Colonel Vollmer, an Air Force Reserve public affairs officer assigned to Air Force Materiel Command headquarters, previously had tested in her own 40-to-44 age range.

"I had been scoring 100 percent for the past few years and I felt unchallenged, so I decided to set a new goal for myself," she said.

She joins another officer at Wright-Patterson AFB who worked hard to achieve a similar goal. Lt. Col. Gary Hopper increased his physical training and lost 10 pounds, helping him score 100 percent in the men's under-25 category. Colonel Hopper was 50 at the time of his test.

"I divide up my training into three separate categories," said Colonel Hopper. He lifts weights three days a week to keep muscle strength. On the other days he runs four to six miles at a medium pace or does interval training.

"Interval training is the best workout you can do, even if it is only once every week or every other week," Colonel Hopper said. He believes strength training is important, but thinks that many people overlook the overall training.

The colonel said he emphasizes the importance of fitness to his troops. He knows that training will be the key if they find themselves in a high-stress event like a firefight.

All Airmen must take the Air Force physical fitness test and they must meet the requirements for their gender and age group. Airmen are required to complete a 1.5-mile run and a bike test to assess their aerobic fitness. Their abdominal circumference is measured for body composition and they must complete a specified number of push-ups and crunches in one minute.

The aerobic tests are worth a maximum of 50 points. Body composition is worth 30 points. Push-ups and crunches are each worth 10 points. Airmen must receive a 70 percent or above to pass the test. The ratings are split into four categories: excellent, good, marginal and poor. These categories determine how often the physical fitness test must be repeated.

"I took the test right after I returned from my deployment (to southwest Asia)," said Colonel Vollmer, "I had a lot of time to work out and it was easier to eat healthy."

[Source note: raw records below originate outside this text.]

(** * openmapflow: dataset validator and project generator

    A shallow embedding of [openmapflow/templates/integration_test_datasets.py]
    (the [IntegrationTestLabeledData] test class) and of the generator
    operations exercised by [tests/test_generate.py], followed by the
    properties of the specification that were checked against them.

    Conventions of the embedding:
    - a Python call that may raise is a computation in the monad [M], which
      threads the [World] (filesystem, clock, standard output) and returns
      either a value or the exception raised;
    - a pandas table is the list of its rows, its columns being the
      fields of the row type; a [dict] is an association list in
      insertion order;
    - what a feature file unpickles to is a [DataInstance] or an object of
      another class; attributes are read by name, whatever the class;
    - longitudes and latitudes are rationals (the source uses floats; only
      order and difference are used), dates are calendar days;
    - of a numpy array only the [shape] tuple is kept, since no check reads
      anything else;
    - the code the validator imports ([d.load_labels], [d.summary],
      [load_feature], [load_all_features_as_df], [get_label_timesteps]) is
      not part of it: these are parameters, functions of the disk that may
      raise;
    - [openmapflow/generate.py] is known through its tests and the
      specification only; the three generator operations below are modelled
      from them and marked as such. *)

From Stdlib Require Import List String Ascii Bool Arith ZArith QArith Lia.
From Stdlib Require Import DecimalString.
Import ListNotations.

Close Scope Q_scope.
Open Scope list_scope.
Open Scope string_scope.
Open Scope nat_scope.

(** ** Python values, exceptions and the effect monad *)

Module Py.

Inductive exn : Type :=
| FileNotFoundError
| FileExistsError
| AssertionError (msg : string)
| AttributeError
| IndexError
| KeyError
| ValueError (msg : string).
(** * panoptic_mapping: voxel codec, voxel fusion, block streams and the
      sub-map collection

    Shallow embedding of
    - [panoptic_mapping/src/tools/serialization.cpp] (top-N selection,
      bit packing, the per-voxel codec, block (de)serialisation and
      voxel fusion), and
    - [panoptic_mapping/core/submap_collection.cpp] (the id-indexed
      sub-map registry).

    Unsigned machine integers are integers of [Z] with the wrap-around
    written out; vectors are lists; [std::unordered_map<int, size_t>] is a
    [gmap Z nat]; fallible code returns a [result]. *)

From Stdlib Require Import ZArith QArith Lia.
From stdpp Require Import base option list sorting gmap.

Local Open Scope Z_scope.

(** ** Failure modes of the C++ code *)

Inductive error : Type :=
| CheckFailed        (* a glog CHECK_* aborted the process *)
| OutOfRange         (* std::vector::at threw std::out_of_range *)
| EmptyHeapTop.      (* top()/pop() on an empty std::priority_queue *)

Inductive result (A : Type) : Type :=
| Ok (a : A)
| Err (e : error).
Arguments Ok {A} a.
Arguments Err {A} e.

#[global] Instance result_ret : MRet result := @Ok.
#[global] Instance result_bind : MBind result := λ A B f m,
  match m with
  | Ok a => f a
  | Err e => Err e
  end.

Definition is_Ok {A} (r : result A) : Prop := ∃ a, r = Ok a.

(** [v.at(i)] *)
Definition at_ {A} (v : list A) (i : nat) : result A :=
  match v !! i with
  | Some x => Ok x
  | None => Err OutOfRange
  end.

(** ** Data model *)

(** [panoptic_mapping::ClassVoxel].  The struct is declared in a header;
    the fields are the ones serialization.cpp reads and writes. *)
Record ClassVoxel : Type := mkClassVoxel {
  counts : list Z;
  current_index : Z;
  belongs_count : Z;
  foreign_count : Z;
  is_gt : bool
}.

(** [panoptic_mapping::ClassUncertaintyVoxel]: a [ClassVoxel] with one more
    scalar field.  The scalar type is left open. *)
Record ClassUncertaintyVoxel (Scalar : Type) : Type := mkClassUncertaintyVoxel {
  base_voxel : ClassVoxel;
  uncertainty_value : Scalar
}.
Arguments mkClassUncertaintyVoxel {Scalar} _ _.
Arguments base_voxel {Scalar} _.
Arguments uncertainty_value {Scalar} _.

(** ** Voxel fusion *)

Section Fusion.
(** [classVoxelBelongingProbability] lives in a header; the merge only
    compares two of its values with [>]. *)
Context {Prob : Type}.
Variable classVoxelBelongingProbability : ClassVoxel → Prob.
Variable prob_gt : Prob → Prob → bool.

(** The guard of the first [if] of the [ClassVoxel] merge. *)
Definition adopts (voxel_A voxel_B : ClassVoxel) : bool :=
  is_gt voxel_A
  || (prob_gt (classVoxelBelongingProbability voxel_A)
              (classVoxelBelongingProbability voxel_B)
      && negb (is_gt voxel_B)).

(** [mergeVoxelAIntoVoxelB<ClassVoxel>]; the result is the new [*voxel_B]. *)
Definition mergeVoxelAIntoVoxelB (voxel_A voxel_B : ClassVoxel) : ClassVoxel :=
  let voxel_B :=
    if adopts voxel_A voxel_B then
      {| counts := counts voxel_A;
         current_index := current_index voxel_A;
         belongs_count := belongs_count voxel_A;
         foreign_count := foreign_count voxel_A;
         is_gt := is_gt voxel_B |}
    else voxel_B in
  if is_gt voxel_A then
    {| counts := counts voxel_B;
       current_index := current_index voxel_B;
       belongs_count := belongs_count voxel_B;
       foreign_count := foreign_count voxel_B;
       is_gt := true |}
  else voxel_B.

Context {Scalar : Type}.
Variable scalar_add : Scalar → Scalar → Scalar.
(** division of a scalar by the literal 2 *)
Variable scalar_half : Scalar → Scalar.

(** [mergeVoxelAIntoVoxelB<ClassUncertaintyVoxel>] *)
Definition mergeUncertaintyVoxelAIntoVoxelB
    (voxel_A voxel_B : ClassUncertaintyVoxel Scalar) : ClassUncertaintyVoxel Scalar :=
  let merged := mergeVoxelAIntoVoxelB (base_voxel voxel_A) (base_voxel voxel_B) in
  if negb (is_gt merged) then
    {| base_voxel := merged;
       uncertainty_value :=
         scalar_half (scalar_add (uncertainty_value voxel_B) (uncertainty_value voxel_A)) |}
  else
    {| base_voxel := merged; uncertainty_value := uncertainty_value voxel_B |}.
End Fusion.

(** Modelled from the spec: [classVoxelBelongingProbability] is declared
    outside serialization.cpp; the spec gives it as
    belongs_count / (belongs_count + foreign_count), and 0 when both are 0. *)
Definition specBelongingProbability (v : ClassVoxel) : Q :=
  if (belongs_count v + foreign_count v =? 0)%Z then 0%Q
  else (inject_Z (belongs_count v) / inject_Z (belongs_count v + foreign_count v))%Q.

Definition Q_gt (a b : Q) : bool :=
  match (a ?= b)%Q with Gt => true | _ => false end.

Definition Q_half (a : Q) : Q := (a / 2)%Q.

(** ** Sub-map collection *)

Section Collection.
(** [Submap] is declared in its own header; the collection only calls
    [getID] on it. *)
Context {Submap : Type}.
Variable getID : Submap → Z.

Record SubmapCollection : Type := mkSubmapCollection {
  submaps_ : list Submap;           (* std::vector<std::unique_ptr<Submap>> *)
  id_to_index_ : gmap Z nat         (* std::unordered_map<int, size_t> *)
}.

(** A default-constructed collection. *)
Definition empty_collection : SubmapCollection :=
  {| submaps_ := []; id_to_index_ := ∅ |}.

Definition addSubmap (submap : Submap) (c : SubmapCollection) : SubmapCollection :=
  {| submaps_ := submaps_ c ++ [submap];
     id_to_index_ := <[getID submap := length (submaps_ c)]> (id_to_index_ c) |}.

(** [new_submap] is the object built by
    [std::make_unique<Submap>(voxel_size, voxels_per_side)]; the
    constructor, which picks the id, is not part of this file. *)
Definition createSubmap (new_submap : Submap) (c : SubmapCollection)
    : Submap * SubmapCollection :=
  let submaps := submaps_ c ++ [new_submap] in
  (new_submap,
   {| submaps_ := submaps;
      id_to_index_ := <[getID new_submap := (length submaps - 1)%nat]> (id_to_index_ c) |}).

(** The index correction applied to every remaining pair. *)
Definition shift_down (previous_index : nat) (index : nat) : nat :=
  if decide (previous_index < index)%nat then (index - 1)%nat else index.
(** C8, as stated, fails: after a live mount on a result with two rows, an
    update that pauses and carries no [logsResult] paints the two frozen
    rows, not zero rows. *)
Lemma paused_update_without_logsResult_paints_frozen_rows :
  mount (liveProps (Some (logsUpTo 100))) (domOf 500 500 1000)
    = Done (liveWorld, [liveEndDiv_scrollIntoView false])
  /\ exists w',
       update (pausedProps None) true (domOf 500 500 1000) liveWorld
         = Done (w', [liveEndDiv_scrollIntoView false])
       /\ reachable w'
       /\ noRows (logsResult (props (self w')))
       /\ render (self w') = Done (painted w')
       /\ rowsToRender (self w') = Done [rowAt 99; rowAt 100]
       /\ length (rowViews (painted w')) = 2%nat.
Proof.
  split; [reflexivity|]. eexists. split; [reflexivity|]. split.
  - eapply reach_update
      with (nextProps := pausedProps None) (refsChanged := true)
           (dom := domOf 500 500 1000);
      [exact liveWorld_reachable|reflexivity].
  - split; [by left|]. by repeat split.
Qed.

(** C8, amended. Neither [rowsToRender], [render] nor
    [getDerivedStateFromProps] throws, whatever the result and the snapshot
    are. When the rendered snapshot is absent or has no row, zero rows are
    painted; this is the case at the first render and at every unpaused
    update whose [logsResult] is absent or empty. At a paused update the
    frozen snapshot is painted, whatever [logsResult] is. Deriving the
    threshold from an absent or empty previous snapshot gives 0. *)
Theorem absent_or_empty_snapshot_paints_no_rows :
  (forall this : LiveLogs,
     exists shown v, rowsToRender this = Done shown /\ render this = Done v)
  /\ (forall (p : Props) (st : State),
        exists r, getDerivedStateFromProps p st = Done r)
  /\ (forall this : LiveLogs,
        noRows (logsResultToRender (state this)) ->
        rowsToRender this = Done []
        /\ exists v, render this = Done v /\ rowViews v = [])
  /\ (forall (p : Props) (dom : DOM),
        noRows (logsResult p) ->
        exists w calls,
          mount p dom = Done (w, calls)
          /\ rowViews (painted w) = []
          /\ lastTimestamp (state (self w)) = 0)
  /\ (forall (w : World) (p : Props) (rc : bool) (dom : DOM),
        reachable w -> isPaused p = false -> noRows (logsResult p) ->
        exists w' calls,
          update p rc dom w = Done (w', calls)
          /\ rowViews (painted w') = [])
  /\ (forall (p : Props) (st : State),
        isPaused p = false -> noRows (logsResultToRender st) ->
        getDerivedStateFromProps p st
          = Done (Some {| logsResultToRender := logsResult p;
                          lastTimestamp := 0 |}))
  /\ (forall (w : World) (p : Props) (rc : bool) (dom : DOM),
        isPaused p = true ->
        exists w' calls,
          update p rc dom w = Done (w', calls)
          /\ state (self w') = state (self w)
          /\ rowsToRender (self w') = Done (snapshotRows (state (self w)))
          /\ (reachable w ->
              render (self w') = Done (painted w')
              /\ rowViews (painted w')
                   = imap (renderRow (self w')
                             (bool_decide (timeZone p = "utc")))
                       (snapshotRows (state (self w)))
              /\ length (rowViews (painted w'))
                   = length (snapshotRows (state (self w))))).
Proof.
  assert (Hzero : forall st, noRows (logsResultToRender st) ->
                             lastRowTime st = 0).
  { intros st Hno. unfold lastRowTime. by rewrite noRows_snapshotRows. }
  split; [|split; [|split; [|split; [|split; [|split]]]]].
  - intros this. exists (shownRows this), (viewOf this (shownRows this)).
    split; [apply rowsToRender_eq|apply render_shown].
  - intros p st. destruct (isPaused p) eqn:Hp.
    + eexists. by apply getDerivedStateFromProps_paused.
    + eexists. by apply getDerivedStateFromProps_live.
  - intros this Hno. pose proof (noRows_shownRows this Hno) as Hshown.
    split.
    + rewrite rowsToRender_eq. by f_equal.
    + exists (viewOf this (shownRows this)).
      split; [apply render_shown|]. simpl. by rewrite Hshown.
  - intros p dom Hno. rewrite mount_eq. simpl. do 2 eexists.
    split; [reflexivity|]. simpl.
    assert (Hst : noRows (logsResultToRender
                            (nextState p {| logsResultToRender := logsResult p;
                                            lastTimestamp := 0 |}))).
    { unfold nextState. by destruct (isPaused p). }
    split.
    + rewrite noRows_shownRows; done.
    + unfold nextState. destruct (isPaused p); simpl; [done|].
      by apply Hzero.
  - intros w p rc dom Hw Hp Hno.
    destruct (update_total p rc dom w) as (w' & calls & Hu).
    exists w', calls. split; [done|].
    destruct (update_state _ _ _ _ _ _ Hu) as [_ Hst].
    pose proof (invariant_update _ _ _ _ _ _ Hu (reachable_invariant w Hw))
      as [Hv _ _].
    rewrite Hv. simpl. rewrite noRows_shownRows; [done|].
    rewrite Hst. unfold nextState. by rewrite Hp.
  - intros p st Hp Hno. rewrite getDerivedStateFromProps_live by done.
    by rewrite Hzero.
  - intros w p rc dom Hp.
    destruct (update_total p rc dom w) as (w' & calls & Hu).
    destruct (update_state _ _ _ _ _ _ Hu) as [Hprops Hst].
    unfold nextState in Hst. rewrite Hp in Hst.
    assert (Hshown : shownRows (self w') = snapshotRows (state (self w))).
    { unfold shownRows. by rewrite Hprops, Hp, Hst. }
    exists w', calls. split; [done|]. split; [done|].
    split; [by rewrite rowsToRender_eq; fold (shownRows (self w')); f_equal|].
    intros Hw.
    pose proof (invariant_update _ _ _ _ _ _ Hu (reachable_invariant w Hw))
      as [Hv _ _].
    assert (Hrows : rowViews (painted w')
                    = imap (renderRow (self w')
                              (bool_decide (timeZone p = "utc")))
                        (snapshotRows (state (self w)))).
    { rewrite Hv. simpl. by rewrite Hshown, Hprops. }
    split; [by rewrite render_shown, Hv|]. split; [done|].
    by rewrite Hrows, length_imap.
Qed.

(** Mounting without a result paints no row and leaves the threshold at 0;
    pausing the live view of t=99, 100 with an update that carries no
    result keeps both rows painted. *)
Lemma absent_or_empty_snapshot_paints_no_rows_witness :
  (exists w calls,
     mount (liveProps None) (domOf 0 500 500) = Done (w, calls)
     /\ rowViews (painted w) = []
     /\ lastTimestamp (state (self w)) = 0)
  /\ (exists w' calls,
        update (pausedProps None) true (domOf 500 500 1000) liveWorld
          = Done (w', calls)
        /\ rowsToRender (self w') = Done [rowAt 99; rowAt 100]
        /\ length (rowViews (painted w')) = 2%nat).
Proof.
  split.
  - apply (proj1 (proj2 (proj2 (proj2
             absent_or_empty_snapshot_paints_no_rows)))
             (liveProps None) (domOf 0 500 500)).
    left. reflexivity.
  - destruct (proj2 (proj2 (proj2 (proj2 (proj2 (proj2
                absent_or_empty_snapshot_paints_no_rows)))))
                liveWorld (pausedProps None) true (domOf 500 500 1000)
                eq_refl)
      as (w' & calls & Hu & _ & Hshown & Hpainted).
    destruct (Hpainted liveWorld_reachable) as (_ & _ & Hlen).
    exists w', calls. split; [exact Hu|]. split; [exact Hshown|exact Hlen].
Defined.

(** ** Timestamp cells *)

(** C9. Every painted row has exactly one timestamp cell. With [timeZone]
    equal to ['utc'] its text is the row's UTC time and its tooltip is
    ["Local: " + timeLocal + " (" + timeFromNow + ")"]; with any other
    [timeZone] its text is the row's local time and its tooltip is
    [timeUtc + " (" + timeFromNow + ")"]. *)
Theorem timestamp_cell_follows_timeZone
  (this : LiveLogs) (v : View) (index : nat) (rv : RowView) :
  render this = Done v ->
  rowViews v !! index = Some rv ->
  exists shown row,
    rowsToRender this = Done shown
    /\ shown !! index = Some row
    /\ message rv = entry row
    /\ (timeZone (props this) = "utc" ->
        timeCells rv =
          [ {| title :=
                 "Local: " +:+ timeLocal row +:+ " (" +:+ timeFromNow row
                   +:+ ")";
               text := timeUtc row |} ])
    /\ (timeZone (props this) <> "utc" ->
        timeCells rv =
          [ {| title := timeUtc row +:+ " (" +:+ timeFromNow row +:+ ")";
               text := timeLocal row |} ]).
Proof.
  rewrite render_shown. intros [= <-]. simpl.
  rewrite list_lookup_imap. intros Hrv.
  destruct (shownRows this !! index) as [row|] eqn:Hrow; [|done].
  injection Hrv as <-.
  exists (shownRows this), row. split; [apply rowsToRender_eq|].
  split; [done|]. split; [done|]. split; intros Htz; simpl.
  - by rewrite bool_decide_eq_true_2.
  - by rewrite bool_decide_eq_false_2.
Qed.

(** The last row of the live view in a browser time zone: local time as
    text, UTC time and relative time in the tooltip. *)
Lemma timestamp_cell_follows_timeZone_witness :
  exists shown row,
    rowsToRender (self liveWorld) = Done shown
    /\ shown !! 1%nat = Some row
    /\ message (renderRow (self liveWorld) false 1 (rowAt 100)) = entry row
    /\ (timeZone (props (self liveWorld)) = "utc" ->
        timeCells (renderRow (self liveWorld) false 1 (rowAt 100)) =
          [ {| title :=
                 "Local: " +:+ timeLocal row +:+ " (" +:+ timeFromNow row
                   +:+ ")";
               text := timeUtc row |} ])
    /\ (timeZone (props (self liveWorld)) <> "utc" ->
        timeCells (renderRow (self liveWorld) false 1 (rowAt 100)) =
          [ {| title := timeUtc row +:+ " (" +:+ timeFromNow row +:+ ")";
               text := timeLocal row |} ]).
Proof.
  apply (timestamp_cell_follows_timeZone (self liveWorld)
           (painted liveWorld) 1
           (renderRow (self liveWorld) false 1 (rowAt 100)));
    reflexivity.
Defined.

Colonel Vollmer said she became more health conscious after joining the Air Force. She became involved in weight lifting and gained more interest in fitness.

She is helping others get in and stay in shape too. Colonel Vollmer said she was asked so often for advice that she decided to become a certified personal fitness trainer.

"Friends would ask me for help so I figured I might as well get trained so I know what I'm talking about," she said.

An important component in Vollmer's success has been healthy eating. She and her husband have been following the Zone diet, which requires three block meals a day and snacks in between.

"It allows me to keep my energy up," she said. "It might sound like a lot of food, but you lose weight."

With the Zone diet, each meal should have a balance of low-fat protein, vegetables and fruit, with a dash of good fats such as almonds or peanut butter. Snacks are also allowed between meals to keep energy up and hunger down. String cheese, half an apple or a cup of strawberries are good examples of healthy snacks.

"It doesn't allow your sugar to fluctuate, so you don't ever feel hungry," said Colonel Vollmer. "I'm a big advocate for the Zone."

A regular workout schedule is essential to staying in shape.

"I try to get in three good runs a week," said Colonel Vollmer.

She switches between interval runs, pace runs and hill runs for aerobic exercise. She also tries to hit the gym about four times a week to work on her upper body.

Colonel Vollmer said she believes the key to success in fitness is persistence.

"Set the goal in small, achievable steps and keep going," she said. "If you have a bad workout, it's not time to quit. The next day is a new day."